Network Solutions suffers crippling data breach

Over 4,000 merchant web sites may have been compromised

Over half a million credit card holders may have had their account details captured by hackers, after web hosting firm Network Solutions revealed that more than 4,000 of the e-commerce sites it hosts could have been breached.

The firm admitted in a statement that it had "identified unauthorised code on servers supporting some of our e-commerce merchants' web sites".

"After conducting an analysis with the assistance of outside experts, we determined that the unauthorised code may have been used to transfer data on certain transactions for approximately 4,343 of our more than 10,000 merchant web sites to servers outside the company," the statement continued.

"The code may have captured transaction data from approximately 573,928 cardholders for certain periods this spring."

Network Solutions said that it is co-operating with law enforcement agencies, and urged any affected merchants to visit a newly created web site which provides further information.

The breach affects only US merchants, but will be a timely reminder to all e-commerce vendors to perform adequate security checks and due diligence if their sites are hosted by a third party.

Sophos senior technology consultant Graham Cluley said in a blog post that the incident has "the potential to be a public relations disaster " for Network Solutions.

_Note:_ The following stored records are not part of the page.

Lemma py_range_nonpositive (grabbed : Z) :
  grabbed <= 0 -> py_range (grabbed - 1) (-1) (-1) = ok [].
Proof.
  intros Hle. unfold py_range.
  change (-1 =? 0) with false. change (0 <? -1) with false. cbv iota.
  replace (-1 <? grabbed - 1) with false by (symmetry; apply Z.ltb_ge; lia).
  reflexivity.
Qed.

End PyFacts.

(* ------------------------------------------------------------------ *)
(** ** The merge loop on image records *)

Section MergeLoop.
Context `{PyRuntime}.

Lemma image_record_fields (img : json) (r : ImageRecord) :
  image_record img = Some r ->
  subscript_key img "imageTimestamp" = ok (JInt (timestamp r)) /\
  subscript_key img "imageUrl" = ok (JStr (snd r)).
Proof.
  unfold image_record, subscript_key. destruct img; try discriminate.
  destruct (dict_get "imageTimestamp" kvs) as [[| | t | | |]|]; try discriminate.
  destruct (dict_get "imageUrl" kvs) as [[| | | u | |]|]; try discriminate.
  intros [= <-]. split; reflexivity.
Qed.

Lemma image_records_nth (imgs : list json) (batch : list ImageRecord) :
  image_records imgs = Some batch ->
  forall i : nat,
    match nth_error batch i with
    | Some r => exists img, nth_error imgs i = Some img /\ image_record img = Some r
    | None => nth_error imgs i = None
    end.
Proof.
  revert batch. induction imgs as [|img rest IH]; simpl; intros batch Hb i.
  - injection Hb as <-. destruct i; reflexivity.
  - destruct (image_record img) as [r|] eqn:Er; [|discriminate].
    destruct (image_records rest) as [rs|] eqn:Ers; [|discriminate].
    injection Hb as <-. destruct i as [|i]; simpl.
    + exists img. split; [reflexivity|assumption].
    + apply (IH rs eq_refl i).
Qed.

Lemma fetch_image (newdata : json) (batch : list ImageRecord) (i : nat) :
  fetched_batch newdata = Some batch ->
  match nth_error batch i with
  | Some r =>
      exists img,
        rbind (subscript_key newdata "images")
              (fun imgs => subscript_index imgs (Z.of_nat i)) = ok img /\
        image_record img = Some r
  | None =>
      rbind (subscript_key newdata "images")
            (fun imgs => subscript_index imgs (Z.of_nat i)) = raise IndexError
  end.
Proof.
  unfold fetched_batch, subscript_key. destruct newdata; try discriminate.
  destruct (dict_get "images" kvs) as [[| | | | imgs |]|]; try discriminate.
  intros Hb. pose proof (image_records_nth imgs batch Hb i) as Hn.
  unfold rbind, ok. rewrite subscript_index_list.
  destruct (nth_error batch i) as [r|].
  - destruct Hn as (img & Hi & Hr). exists img. rewrite Hi. now split.
  - now rewrite Hn.
Qed.
(** * M31-Agent: the inline completion orchestrator and its collaborators

    A shallow embedding of the completion path of the extension
    ([services/ai/completionService.ts], [services/ai/agentService.ts],
    [services/telemetry/telemetryService.ts]) together with the properties
    its design document states about it.

    Conventions of the embedding
    - JavaScript numbers that hold integers (timestamps of [Date.now()],
      line numbers, sizes) are values of [Z];
    - a JavaScript [Map] is an association list in insertion order with
      pairwise distinct keys, because [addToCache] sorts the entries and the
      order of insertion decides ties; the [activeSessions] map, whose order
      is never observed, is a [gmap];
    - [Date.now()], [Math.random()], the network and the delivery step of the
      telemetry sink are oracles of the environment; every read of the clock
      advances a counter in the world;
    - exceptions are explicit: a computation yields [Ret v] or [Throw e]. *)

From Stdlib Require Import ZArith Lia Ascii String.
From stdpp Require Import base tactics option list strings gmap pretty sorting.

Local Open Scope Z_scope.

(** ** Part I: the program *)

(** *** The result cache of [CompletionService] *)

Module ResultCache.

(** [{ result: string; timestamp: number }] *)
Record entry := Entry { result : string; timestamp : Z }.

(** [Map<string, entry>], in insertion order. *)
Abbreviation cache := (list (string * entry)).

Definition CACHE_TTL_MS : Z := 60000.

(** [Map.prototype.get] *)
Fixpoint cache_get (k : string) (c : cache) : option entry :=
  match c with
  | [] => None
  | (k', e) :: c' => if decide (k = k') then Some e else cache_get k c'
  end.

(** [Map.prototype.set]: an existing key keeps its place, a new key goes
    last. *)
Fixpoint cache_set (k : string) (e : entry) (c : cache) : cache :=
  match c with
  | [] => [(k, e)]
  | (k', e') :: c' =>
      if decide (k = k') then (k, e) :: c' else (k', e') :: cache_set k e c'
  end.

(** [Map.prototype.delete] *)
Definition cache_delete (k : string) (c : cache) : cache :=
  filter (λ p, p.1 ≠ k) c.

(** [Array.prototype.sort] with the comparator
    [(a, b) => a[1].timestamp - b[1].timestamp]. The sort of the language is
    stable, and a stable sort has one possible result; insertion from the
    right computes it. *)
Fixpoint insert_by_timestamp (x : string * entry) (l : cache) : cache :=
  match l with
  | [] => [x]
  | y :: l' =>
      if bool_decide (timestamp x.2 - timestamp y.2 ≤ 0)
      then x :: y :: l'
      else y :: insert_by_timestamp x l'
  end.

Definition sort_by_timestamp (l : cache) : cache :=
  foldr insert_by_timestamp [] l.

(** [getFromCache(key)], reading the clock once at [now]. *)
Definition getFromCache (now : Z) (key : string) (c : cache)
  : option string * cache :=
  match cache_get key c with
  | Some cached =>
      if bool_decide (now - timestamp cached < CACHE_TTL_MS)
      then (Some (result cached), c)
      else (None, cache_delete key c)
  | None => (None, c)
  end.

(** The keys chosen for eviction by [addToCache]:
    [[...entries()].sort(...).slice(0, 20).map(([key]) => key)]. *)
Definition keysToDelete (c : cache) : list string :=
  (take 20 (sort_by_timestamp c)).*1.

"Network Solutions, however, is smart enough to know that it needs to work quickly in situations like this to make the best of a bad situation," he added.

"For instance, it makes some play out of the fact that it has engaged with social media sites and bloggers to spread information and advice about the crisis, and how affected individuals and businesses should respond."

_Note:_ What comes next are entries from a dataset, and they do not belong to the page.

(** * Voice bot: the per-call session orchestrator

    A shallow embedding of
      - [src/voice/streamHandler.ts]  (handleStream, processUserInput),
      - the speech-to-text bridge     (createSttStream: start / write / stop),
      - the text-to-speech front end  (textToSpeech and its provider chain),
      - [src/config/verticals.ts]     (getVertical, getVerticalIds),
    as one event-driven transition system.  Every handler of the source is a
    procedure on the session state that also returns the external effects it
    performs (provider calls, channel writes, console output), in order.

    Around it:
      - [src/telephony/twilio.ts]     (the TwiML responses and escapeXml),
      - the reasoning engine          (runBrain, runTool, provider selection),
      - the test page's voice channel (handleTestVoice),
    the last one as a second transition system over the same bridge. *)

From Stdlib Require Import ZArith Lia Ascii String.
From Stdlib.Strings Require Import Byte.
From stdpp Require Import base option list strings gmap.
Import ListNotations.

(** ** JavaScript runtime primitives used by the source *)

Module JS.

Local Open Scope string_scope.

(** Strings are sequences of code units below 256. *)

Definition code (c : ascii) : N := N_of_ascii c.

(** White space removed by [String.prototype.trim] (among code units below
    256): TAB, LF, VT, FF, CR, SPACE and NBSP. *)
Definition is_white_space (c : ascii) : bool :=
  let n := code c in
  ((9 <=? n) && (n <=? 13) || (n =? 32) || (n =? 160))%N.

Fixpoint trimStart (s : string) : string :=
  match s with
  | EmptyString => EmptyString
  | String c s' => if is_white_space c then trimStart s' else s
  end.

(** [trimEnd] keeps a character when it is not white space or when
    something remains after it. *)
Fixpoint trimEnd (s : string) : string :=
  match s with
  | EmptyString => EmptyString
  | String c s' =>
      match trimEnd s' with
      | EmptyString => if is_white_space c then EmptyString else String c EmptyString
      | r => String c r
      end
  end.

Definition trim (s : string) : string := trimEnd (trimStart s).

(** Truthiness of a string: non-empty. *)
Definition truthy (s : string) : bool :=
  match s with EmptyString => false | _ => true end.

(** Truthiness of [string | null | undefined]. *)
Definition truthy_opt (o : option string) : bool :=
  match o with Some s => truthy s | None => false end.

Definition lower_char (c : ascii) : ascii :=
  let n := code c in
  if ((65 <=? n) && (n <=? 90))%N then ascii_of_N (n + 32)
  else if ((192 <=? n) && (n <=? 222) && negb (n =? 215))%N then ascii_of_N (n + 32)
  else c.

Fixpoint toLowerCase (s : string) : string :=
  match s with
  | EmptyString => EmptyString
  | String c s' => String (lower_char c) (toLowerCase s')
  end.

(** *** Base64: [buf.toString('base64')] and [Buffer.from(s, 'base64')] *)

Definition b64_alphabet : string :=
  "ABCDEFGHIJKLMNOPQRSTUVWXYZabcdefghijklmnopqrstuvwxyz0123456789+/".

Definition b64_digit (n : N) : ascii :=
  match String.get (N.to_nat n) b64_alphabet with
  | Some c => c
  | None => "="%char
  end.

Definition pad : ascii := "="%char.

Fixpoint toString_base64 (bs : list byte) : string :=
  match bs with
  | [] => EmptyString
  | [a] =>
      let n := N.shiftl (Byte.to_N a) 16 in
      String (b64_digit (N.shiftr n 18))
        (String (b64_digit (N.land (N.shiftr n 12) 63))
           (String pad (String pad EmptyString)))
  | [a; b] =>
      let n := N.lor (N.shiftl (Byte.to_N a) 16) (N.shiftl (Byte.to_N b) 8) in
      String (b64_digit (N.shiftr n 18))
        (String (b64_digit (N.land (N.shiftr n 12) 63))
           (String (b64_digit (N.land (N.shiftr n 6) 63))
              (String pad EmptyString)))
  | a :: b :: c :: rest =>
      let n := N.lor (N.lor (N.shiftl (Byte.to_N a) 16) (N.shiftl (Byte.to_N b) 8))
                     (Byte.to_N c) in
      String (b64_digit (N.shiftr n 18))
        (String (b64_digit (N.land (N.shiftr n 12) 63))
           (String (b64_digit (N.land (N.shiftr n 6) 63))
              (String (b64_digit (N.land n 63)) (toString_base64 rest))))
  end.

(** The decoder of the runtime is lenient: it accepts both the standard and
    the URL-safe alphabet, skips any other character and stops at the first
    padding character. *)
Definition unbase64 (c : ascii) : option N :=
  let n := code c in
  if ((65 <=? n) && (n <=? 90))%N then Some (n - 65)%N
  else if ((97 <=? n) && (n <=? 122))%N then Some (n - 71)%N
  else if ((48 <=? n) && (n <=? 57))%N then Some (n + 4)%N
  else if ((n =? 43) || (n =? 45))%N then Some 62%N
  else if ((n =? 47) || (n =? 95))%N then Some 63%N
  else None.

Fixpoint sextets (s : string) : list N :=
  match s with
  | EmptyString => []
  | String c s' =>
      if Ascii.eqb c pad then []
      else match unbase64 c with
           | Some v => v :: sextets s'
           | None => sextets s'
           end
  end.

Definition byte_of_N (n : N) : byte :=
  match Byte.of_N (N.land n 255) with Some b => b | None => Byte.x00 end.

Fixpoint octets (l : list N) : list byte :=
  match l with
  | a :: b :: c :: d :: rest =>
      byte_of_N (N.lor (N.shiftl a 2) (N.shiftr b 4))
      :: byte_of_N (N.lor (N.shiftl b 4) (N.shiftr c 2))
      :: byte_of_N (N.lor (N.shiftl c 6) d)
      :: octets rest
  | [a; b; c] =>
      [byte_of_N (N.lor (N.shiftl a 2) (N.shiftr b 4));
       byte_of_N (N.lor (N.shiftl b 4) (N.shiftr c 2))]
  | [a; b] => [byte_of_N (N.lor (N.shiftl a 2) (N.shiftr b 4))]
  | _ => []
  end.

Definition Buffer_from_base64 (s : string) : list byte := octets (sextets s).

(** *** JSON.stringify on the objects the handler builds *)

#[warnings="-register-all"]
Inductive json :=
| JString (s : string)
| JObject (fields : list (string * json)).

Definition dquote : string := String "034"%char EmptyString.
Definition backslash : string := String "092"%char EmptyString.

Definition hex_digit (n : N) : ascii :=
  match String.get (N.to_nat n) "0123456789abcdef" with
  | Some c => c
  | None => "0"%char
  end.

Steve Moyle, chief technology officer at database security firm Secerno, suggested that the breach could be down to poor patch management.

"IT departments simply do not have the resources to complete these updates in a timely fashion, resulting in network vulnerabilities that are easily exploited," he said.

"What happened at Network Solutions can be considered a primer to the modus operandi of this generation of hackers: malware was planted on locations with access to credit card and other financial data, and the data was grabbed and sent to a location off the Network Solutions network.

"From what we have witnessed at Secerno, we estimate that much of this data was used for immediate fraudulent transactions."

Amichai Shulman, chief technology officer of data security vendor Imperva, argued that the incident could end up being as significant as the massive Heartland Security breach at the beginning of last year.

"The basic problem is that the rise of cloud computing - with many more companies now hosting their data on the internet – makes such databases and the servers they are hosted on, phenomenally attractive," he added.

"The attackers here aimed on the big prize – the servers. Instead of dealing with a site here and there, once they broke into the hosting servers and all the sites were open to them. The lesson is that once you've penetrated the cloud, you've got an easy path to the important, underlying data.”